(* ===== verification/Sweep.v ===== *)
(** * The sweep

    [sweep_locked] and [detach_all_blocks_locked] of src/src/GCManager.cpp:
    unmarked blocks leave the registry, the weak entries that point into them
    are dropped and their handle words cleared, the byte counters shrink by the
    sizes reclaimed, and the surviving blocks come out unmarked.  Every
    allocation that may throw happens before the first block is detached. *)

From S2P Require Import Prelude Words Memory OrdMap Chunk Manager Heap Scanner Mark Finalize WeakRefs.

Definition run_order (bs : list BlockRecord) : M World (list Z) := λ w,
  match order_blocks_for_finalization_locked (mem w) bs with
  | Some ordered => Ret ordered w
  | None => Stuck Out_of_fuel
  end.

(** The ordering may throw while it allocates; it has no other effect. *)
Definition order_blocks (bs : list BlockRecord) : M World (list Z) :=
  native_alloc;; run_order bs.

Definition collect_unmarked : M World (list BlockRecord) :=
  w ← get;
  foldM (λ kb acc, h ← read_header (br_header kb.2);
                   mret (if is_marked h then acc else acc ++ [kb.2])) (allocations w) [].

(** One turn of the sweep loop, at the map node [kb]. *)
Definition sweep_entry (kb : Z * BlockRecord) : M World unit :=
  let '(k, b) := kb in
  h ← read_header (br_header b);
  if is_marked h then write_header (br_header b) (set_marked false)
  else
    invalidate_weak_refs_for_block_locked (br_payload_begin b) (br_payload_end b);;
    modify (set_mgr (λ g, set_bytes (wrap64 (managed_bytes_ g - ch_size h))
                                    (wrap64 (reserved_bytes_ g - block_allocation_size h)) g));;
    modify (set_mgr (set_allocations (sm_erase k))).

Definition sweep_locked : M World (list Z) :=
  native_alloc;; (* unreachable.reserve *)
  unreachable ← collect_unmarked;
  ordered ← order_blocks unreachable;
  w ← get;
  foldM (λ kb _, sweep_entry kb) (allocations w) tt;;
  mret ordered.

Definition detach_all_blocks_locked : M World (list Z) :=
  native_alloc;; (* blocks.reserve *)
  w ← get;
  ordered ← order_blocks ((allocations w).*2);
  modify (set_mgr (set_allocations (λ _, [])));;
  modify (set_mgr (set_bytes 0 0));;
  mret ordered.

(** ** Removing one block from the registry *)

Definition drop_block (k : Z) (b : BlockRecord) (w : World) : World :=
  set_mgr (set_allocations (sm_erase k))
    (set_mgr (λ g, set_bytes (managed_bytes_ g - payload_size (k, b))
                             (reserved_bytes_ g - reserved_size (k, b)) g)
      (set_mgr (set_weak_refs (filter (λ e, weak_hits k (br_payload_end b) e = false)))
        (set_mem (clear_words (filter (λ e, weak_hits k (br_payload_end b) e = true) (weak_refs w))) w))).

Lemma weak_hits_spec pb pe e : weak_hits pb pe e = true ↔ pb <= we_target e < pe.
Proof. unfold weak_hits. rewrite andb_true_iff, Z.leb_le, Z.ltb_lt. done. Qed.

Lemma erase_perm {V} k (v : V) (m : stdmap V) :
  sm_wf m → (k, v) ∈ m → m ≡ₚ (k, v) :: sm_erase k m.
Proof.
  induction m as [|[k' v'] m IH]; [by intros _ ?%elem_of_nil|].
  intros [Hwf Hlt]%sm_wf_cons Hin. simpl. destruct (Z.eqb_spec k k') as [->|Hne].
  - apply elem_of_cons in Hin as [[= ->]|Hin]; [done|]. apply Hlt in Hin. lia.
  - apply elem_of_cons in Hin as [[= -> ->]|Hin]; [done|].
    rewrite (IH Hwf Hin) at 1. apply Permutation_swap.
Qed.

Lemma elem_of_sm_erase {V} k (m : stdmap V) kv : sm_wf m → kv ∈ sm_erase k m ↔ kv ∈ m ∧ kv.1 ≠ k.
Proof. intros. rewrite sm_erase_filter, list_elem_of_filter by done. tauto. Qed.

Section Drop.
Context (w : World) (Hwf : heap_wf w) (k : Z) (b : BlockRecord) (Hin : (k, b) ∈ allocations w).

Lemma sizes_pos kb : kb ∈ allocations w → 0 < payload_size kb ∧ payload_size kb <= reserved_size kb.
Proof.
  destruct kb as [k' b']. intros H. pose proof (wf_extent w Hwf _ _ H).
  pose proof (wf_begin w Hwf _ _ H). unfold payload_size, reserved_size, sizeof_ChunkHeader in *.
  simpl. lia.
Qed.

Lemma sum_split (f : Z * BlockRecord → Z) :
  sumZ (f <$> allocations w) = f (k, b) + sumZ (f <$> sm_erase k (allocations w)).
Proof. by rewrite (erase_perm k b (allocations w) (wf_sorted _ Hwf) Hin) at 1. Qed.

Lemma sum_erase_nonneg (f : Z * BlockRecord → Z) :
  (∀ kb, kb ∈ allocations w → 0 <= f kb) → 0 <= sumZ (f <$> sm_erase k (allocations w)).
Proof.
  intros Hf. apply sumZ_nonneg. intros x (kb & -> & Hkb)%list_elem_of_fmap.
  apply elem_of_sm_erase in Hkb as [? _]; [auto|apply wf_sorted, Hwf].
Qed.

(** The two subtractions never wrap. *)
Lemma drop_bytes :
  wrap64 (managed_bytes_ (mgr w) - payload_size (k, b)) = managed_bytes_ (mgr w) - payload_size (k, b) ∧
  wrap64 (reserved_bytes_ (mgr w) - reserved_size (k, b)) = reserved_bytes_ (mgr w) - reserved_size (k, b).
Proof.
  pose proof (wf_managed_max _ Hwf). pose proof (wf_reserved_max _ Hwf).
  pose proof (wf_managed _ Hwf) as Hm. pose proof (wf_reserved _ Hwf) as Hr.
  rewrite sum_split in Hm, Hr. pose proof (sizes_pos _ Hin).
  assert (0 <= sumZ (payload_size <$> sm_erase k (allocations w)))
    by (apply sum_erase_nonneg; intros kb Hkb; pose proof (sizes_pos _ Hkb); lia).
  assert (0 <= sumZ (reserved_size <$> sm_erase k (allocations w)))
    by (apply sum_erase_nonneg; intros kb Hkb; pose proof (sizes_pos _ Hkb); lia).
  split; apply wrap64_size; unfold is_size; lia.
Qed.

Lemma drop_block_wf : heap_wf (drop_block k b w).
Proof.
  pose proof (sizes_pos _ Hin). pose proof (wf_sorted _ Hwf) as Hs.
  pose proof (wf_managed _ Hwf) as Hm. pose proof (wf_reserved _ Hwf) as Hr.
  rewrite sum_split in Hm, Hr.
  split; unfold drop_block; simpl.
  - by apply sm_wf_erase.
  - intros k' b' [H' _]%elem_of_sm_erase; [|done]. apply (block_ok_ext w); [done..|].
    by apply (wf_block _ Hwf).
  - intros k1 b1 k2 b2 [H1 _]%elem_of_sm_erase [H2 _]%elem_of_sm_erase; [|done..].
    by apply (wf_disjoint _ Hwf).
  - lia.
  - lia.
  - pose proof (wf_managed_max _ Hwf). lia.
  - pose proof (wf_reserved_max _ Hwf). lia.
  - intros e [Hhit He]%list_elem_of_filter. destruct (wf_weak _ Hwf e He) as (k' & b' & H' & Hr').
    exists k', b'. split; [|done]. apply elem_of_sm_erase; [done|]. split; [done|]. simpl.
    intros ->. rewrite (wf_key_inj w Hwf _ _ _ H' Hin) in Hr'.
    apply weak_hits_spec in Hr'. congruence.
Qed.

Lemma sweep_entry_unmarked :
  markedb w (k, b) = false → sweep_entry (k, b) w = Ret tt (drop_block k b w).
Proof.
  intros Hm. destruct (wf_read_header w Hwf k b Hin) as (h & Hh & _ & _ & Hsz & Hrs).
  unfold markedb in Hm. simpl in Hm. rewrite Hh in Hm.
  unfold sweep_entry, read_header. unfold mbind, M_bind. rewrite Hh, Hm.
  rewrite invalidate_spec, Hsz, Hrs, (wf_begin w Hwf _ _ Hin).
  unfold modify, drop_block, set_mgr, set_bytes, set_mem, set_weak_refs, set_allocations. simpl.
  destruct drop_bytes as [Hb1 Hb2]. by rewrite Hb1, Hb2.
Qed.

Lemma sweep_entry_marked :
  markedb w (k, b) = true →
  ∃ w', sweep_entry (k, b) w = Ret tt w' ∧ w' ≈ₘ w ∧
    ∀ k' b', (k', b') ∈ allocations w →
      markedb w' (k', b') = if decide (k' = k) then false else markedb w (k', b').
Proof.
  intros Hm. destruct (wf_read_header w Hwf k b Hin) as (h & Hh & _).
  unfold markedb in Hm. simpl in Hm. rewrite Hh in Hm.
  destruct (clear_one_spec k b w Hwf Hin) as (w' & E & He & Hmk).
  exists w'. split; [|done]. unfold sweep_entry, read_header. unfold mbind, M_bind.
  by rewrite Hh, Hm.
Qed.
End Drop.

(** ** The loop *)

(** Everything the sweep leaves alone. *)
Record same_rest (w w' : World) : Prop := {
  sr_threads : threads_ (mgr w) = threads_ (mgr w');
  sr_ranges : registered_root_ranges_ (mgr w) = registered_root_ranges_ (mgr w');
  sr_threshold : collection_threshold_bytes_ (mgr w) = collection_threshold_bytes_ (mgr w');
  sr_collector : collector_thread_ (mgr w) = collector_thread_ (mgr w');
  sr_stw : stop_the_world_requested_ (mgr w) = stop_the_world_requested_ (mgr w');
  sr_collecting : collecting_ (mgr w) = collecting_ (mgr w');
  sr_stats : stats_ (mgr w) = stats_ (mgr w');
  sr_blocks : blocks w = blocks w';
  sr_log : log w = log w';
  sr_headers : set_marked false <$> headers w = set_marked false <$> headers w';
}.

#[global] Instance same_rest_equivalence : Equivalence same_rest.
Proof.
  split.
  - by intros ?.
  - intros ?? []. by split.
  - intros ??? [] []. split; congruence.
Qed.

Lemma marks_equiv_rest w w' : w ≈ₘ w' → same_rest w w'.
Proof.
  intros Heq. pose proof (mgr_Proper _ _ Heq). pose proof (blocks_Proper _ _ Heq).
  pose proof (log_Proper _ _ Heq). destruct Heq as [[=]]. split; congruence.
Qed.

(** The entry points into an unmarked block of [l]. *)
Definition dead_hits (w : World) (l : registry) (e : WeakRefEntry) : bool :=
  existsb (λ kb, negb (markedb w kb) && weak_hits kb.1 (br_payload_end kb.2) e) l.

#[global] Arguments dead_hits : simpl never.

Record swept (l : registry) (w w' : World) : Prop := {
  sw_wf : heap_wf w';
  sw_alloc : allocations w' = filter (λ kb, kb ∉ l ∨ markedb w kb = true) (allocations w);
  sw_weak : weak_refs w' = filter (λ e, dead_hits w l e = false) (weak_refs w);
  sw_mem : ∃ dead, mem w' = clear_words dead (mem w) ∧
    ∀ e, e ∈ dead ↔ e ∈ weak_refs w ∧ dead_hits w l e = true;
  sw_marks : ∀ kb, kb ∈ allocations w' →
    markedb w' kb = if decide (kb ∈ l) then false else markedb w kb;
  sw_rest : same_rest w w' ∧ oom w = oom w';
}.

Lemma filter_true {A} (l : list A) (P : A → Prop) `{∀ x, Decision (P x)} :
  (∀ x, x ∈ l → P x) → filter P l = l.
Proof.
  induction l as [|x l IH]; [done|]. intros HP. rewrite filter_cons_True by (apply HP; left).
  rewrite IH; [done|]. intros; apply HP; by right.
Qed.

Lemma elem_of_cons_ne {A} (x y : A) l : x ≠ y → x ∈ l ↔ x ∈ y :: l.
Proof. rewrite elem_of_cons. tauto. Qed.

Lemma swept_nil w : heap_wf w → swept [] w w.
Proof.
  intros Hwf. split; try done.
  - symmetry. apply filter_true. intros; left. apply not_elem_of_nil.
  - symmetry. by apply filter_true.
  - exists []. split; [done|]. intros e. rewrite elem_of_nil. naive_solver.
Qed.

Lemma existsb_ext {A} (f g : A → bool) l : (∀ x, x ∈ l → f x = g x) → existsb f l = existsb g l.
Proof.
  induction l as [|x l IH]; [done|]. intros Hfg. simpl.
  rewrite (Hfg x) by left. by rewrite IH by (intros; apply Hfg; by right).
Qed.

Lemma dead_hits_ext w w' l e :
  (∀ kb, kb ∈ l → markedb w kb = markedb w' kb) → dead_hits w l e = dead_hits w' l e.
Proof. intros H. apply existsb_ext. intros kb Hkb. by rewrite H. Qed.

Lemma swept_cons_dead k b l w w' :
  heap_wf w → (k, b) ∈ allocations w → (k, b) ∉ l → markedb w (k, b) = false →
  swept l (drop_block k b w) w' → swept ((k, b) :: l) w w'.
Proof.
  intros Hwf Hin Hnl Hm [Hwf' Ha Hw Hmem Hmk [Hr Ho]].
  assert (Hmb : ∀ kb, markedb (drop_block k b w) kb = markedb w kb) by done.
  assert (Hdh : ∀ e, dead_hits w ((k, b) :: l) e =
      weak_hits k (br_payload_end b) e || dead_hits (drop_block k b w) l e).
  { intros e. unfold dead_hits at 1. simpl. by rewrite Hm. }
  split; try done.
  - rewrite Ha. unfold drop_block. simpl. rewrite sm_erase_filter by apply wf_sorted, Hwf.
    rewrite list_filter_filter. apply filter_ext_in. intros [k' b'] Hin'. simpl.
    rewrite Hmb, not_elem_of_cons. destruct (decide (k' = k)) as [->|Hne].
    + rewrite (wf_key_inj w Hwf _ _ _ Hin' Hin). rewrite Hm. naive_solver.
    + assert ((k', b') ≠ (k, b)) by congruence. tauto.
  - rewrite Hw. unfold drop_block at 2. simpl. rewrite list_filter_filter.
    apply filter_ext_in. intros e _. cbv beta. rewrite Hdh, orb_false_iff. tauto.
  - destruct Hmem as (dead & Em & Hd). unfold drop_block in Em; simpl in Em.
    exists (filter (λ e, weak_hits k (br_payload_end b) e = true) (weak_refs w) ++ dead).
    unfold clear_words in *. rewrite foldl_app. split; [done|]. intros e.
    rewrite elem_of_app, Hd, Hdh, orb_true_iff. unfold drop_block at 1. simpl.
    rewrite !list_elem_of_filter. destruct (weak_hits k (br_payload_end b) e); naive_solver.
  - intros kb Hkb. rewrite Hmk, Hmb by done.
    destruct (decide (kb = (k, b))) as [->|Hne].
    + rewrite Hm. by repeat case_decide.
    + apply decide_ext. by apply elem_of_cons_ne.
  - split; [|done]. destruct Hr. by split.
Qed.

Lemma swept_cons_live k b l w w1 w' :
  heap_wf w → (k, b) ∈ allocations w → (k, b) ∉ l → (∀ kb, kb ∈ l → kb ∈ allocations w) →
  markedb w (k, b) = true → w1 ≈ₘ w →
  (∀ k' b', (k', b') ∈ allocations w →
    markedb w1 (k', b') = if decide (k' = k) then false else markedb w (k', b')) →
  swept l w1 w' → swept ((k, b) :: l) w w'.
Proof.
  intros Hwf Hin Hnl Hl Hm Heq Hm1 [Hwf' Ha Hw Hmem Hmk [Hr Ho]].
  assert (Hother : ∀ kb, kb ∈ allocations w → kb ≠ (k, b) → markedb w1 kb = markedb w kb).
  { intros [k' b'] Hin' Hne. rewrite Hm1 by done. case_decide; [subst|done].
    by rewrite (wf_key_inj w Hwf _ _ _ Hin' Hin) in Hne. }
  assert (Hdh : ∀ e, dead_hits w ((k, b) :: l) e = dead_hits w1 l e).
  { intros e. unfold dead_hits at 1. simpl. rewrite Hm. simpl. apply dead_hits_ext.
    intros kb Hkb. symmetry. apply Hother; [auto|]. by intros ->. }
  rewrite (mgr_Proper _ _ Heq) in Ha, Hw, Hmem. rewrite (mem_Proper _ _ Heq) in Hmem.
  rewrite (oom_Proper _ _ Heq) in Ho.
  split; try done.
  - rewrite Ha. apply filter_ext_in. intros kb Hkb. rewrite not_elem_of_cons.
    destruct (decide (kb = (k, b))) as [->|Hne]; [naive_solver|]. rewrite Hother by done. tauto.
  - rewrite Hw. apply filter_ext_in. intros e _. cbv beta. by rewrite Hdh.
  - destruct Hmem as (dead & ? & Hd). exists dead. split; [done|]. intros e. by rewrite Hd, Hdh.
  - intros kb Hkb. rewrite Hmk by done. rewrite Ha in Hkb. apply list_elem_of_filter in Hkb as [_ Hkb].
    destruct (decide (kb = (k, b))) as [->|Hne].
    + rewrite decide_False, decide_True by (done || left).
      rewrite Hm1 by done. by rewrite decide_True.
    + rewrite Hother by done. apply decide_ext. by apply elem_of_cons_ne.
  - split; [|done]. etrans; [|done]. symmetry. by apply marks_equiv_rest.
Qed.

━━━━━━

Exercise aim:
Take the listing from its first line to the line containing "Ret ordered w". Reproduce those lines exactly and nothing else.

Exercise response:
(* ===== verification/Sweep.v ===== *)
(** * The sweep

    [sweep_locked] and [detach_all_blocks_locked] of src/src/GCManager.cpp:
    unmarked blocks leave the registry, the weak entries that point into them
    are dropped and their handle words cleared, the byte counters shrink by the
    sizes reclaimed, and the surviving blocks come out unmarked.  Every
    allocation that may throw happens before the first block is detached. *)

From S2P Require Import Prelude Words Memory OrdMap Chunk Manager Heap Scanner Mark Finalize WeakRefs.

Definition run_order (bs : list BlockRecord) : M World (list Z) := λ w,
  match order_blocks_for_finalization_locked (mem w) bs with
  | Some ordered => Ret ordered w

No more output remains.